Prescribing Restrictions:  None


Indications:
Treatment of adults with chronic, accelerated or blast phase chronic myeloid leukemia (CML) with resistance or intolerance to prior therapy including imatinib mesilate. Treatment of adults with Philadelphia chromosome positive (Ph+) acute lymphoblastic leukemia (ALL) and lymphoid blast CML with resistance or intolerance to prior therapy.
Contra-Indications:
Hypersensitivity to the active substance or to any of the excipients.
Special Precautions:
Therapy should be initiated by a physician experienced in the diagnosis and treatment of patients with leukemia.
Pregnancy and lactation: Should not be used during pregnancy unless clearly necessary. If it is used during pregnancy, the patient must be informed of the potential risk to the fetus. The effect of dasatinib on sperm is unknown, therefore both sexually active men and women should use effective methods of contraception during treatment. Breast-feeding must be stopped during treatment.
Side Effects:
Very common: Headache, neuropathy (including peripheral neuropathy), pleural effusion, dyspnea, cough. Diarrhea, nausea, vomiting. Skin rash, musculoskeletal pain. Infection (including bacterial, viral, fungal, non-specific). Hemorrhage, superficial edema, fatigue, pyrexia. Common: Febrile neutropenia. GI bleeding, mucosal inflammation (including mucositis/stomatitis), dyspepsia, abdominal distension. Pruritus, arthralgia, myalgia, anorexia. Pain, asthenia, chest pain.
Drug Interactions:
CYP3A4 inhibitors (e.g. ketoconazole, itraconazole, erythromycin, clarithromycin, ritonavir, telithromycin).
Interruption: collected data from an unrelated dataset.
Lemma process_files_spec (image_files : list string) :
  forall (d : directory) (paths : list string) (flags : list bool) d' paths' flags',
    (forall f g, In f image_files -> In g image_files -> f <> processed_name g) ->
    process_files d image_files paths flags = Ok (d', paths', flags') ->
    paths' = paths ++ map processed_name image_files
    /\ (forall m, ~ In m (map processed_name image_files) ->
                  lookup d' m = lookup d m)
    /\ exists new,
         flags' = flags ++ new
         /\ Forall2 (fun f b => In f image_files /\ processed_with d f b)
                    image_files new.
Proof.
  induction image_files as [ | f rest IH];
    intros d paths flags d' paths' flags' Hdistinct H; cbn [process_files] in H.
  - injection H as <- <- <-. rewrite !app_nil_r.
    split; [ reflexivity | split; [ reflexivity | ] ].
    exists []. rewrite app_nil_r. split; [ reflexivity | constructor ].
  - unfold read_file in H. destruct (lookup d f) as [contents | ] eqn:Hf;
      [ | discriminate ].
    cbn [bind] in H.
    destruct (process contents) as [[processed b] | ] eqn:Hp; [ | discriminate ].
    cbn [bind] in H.
    destruct (save_png processed) as [png | ]; [ | discriminate ].
    cbn [bind] in H. apply IH in H.
    2:{ intros x y Hx Hy. apply Hdistinct; right; assumption. }
    destruct H as (-> & Hkeep & new & -> & Hall).
    assert (Hback : forall m, m <> processed_name f ->
              lookup (write_file d (processed_name f) png) m = lookup d m).
    { intros m Hm. apply lookup_write_other. congruence. }
    split; [ cbn [map]; rewrite <- app_assoc; reflexivity | split ].
    + intros m Hm. cbn [map In] in Hm.
      rewrite Hkeep by tauto. apply Hback. intros ->. tauto.
    + exists (b :: new). split; [ rewrite <- app_assoc; reflexivity | ].
      constructor.
      * split; [ left; reflexivity | ]. exists contents, processed. auto.
      * eapply Forall2_impl; [ | exact Hall ].
        intros g c (Hg & contents' & out & Hlook & Hproc).
        split; [ right; assumption | ].
        exists contents', out. split; [ | assumption ].
        rewrite <- Hlook. symmetry. apply Hback.
        apply Hdistinct; [ right; assumption | left; reflexivity ].
Qed.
CYP3A4 inducers (e.g. dexamethasone, phenytoin, carbamazepine, rifampicin, phenobarbital or Hypericum perforatum, (St. John's Wort). CYP3A4 substrates of narrow therapeutic index, such as astemizole, terfenadine, cisapride, pimozide, quinidine, bepridil or ergot alkaloids (ergotamine, dihydroergotamine). H2 blocker (e.g. famotidine), proton pump inhibitor (e.g. omeprazole), aluminium hydroxide/magnesium hydroxide.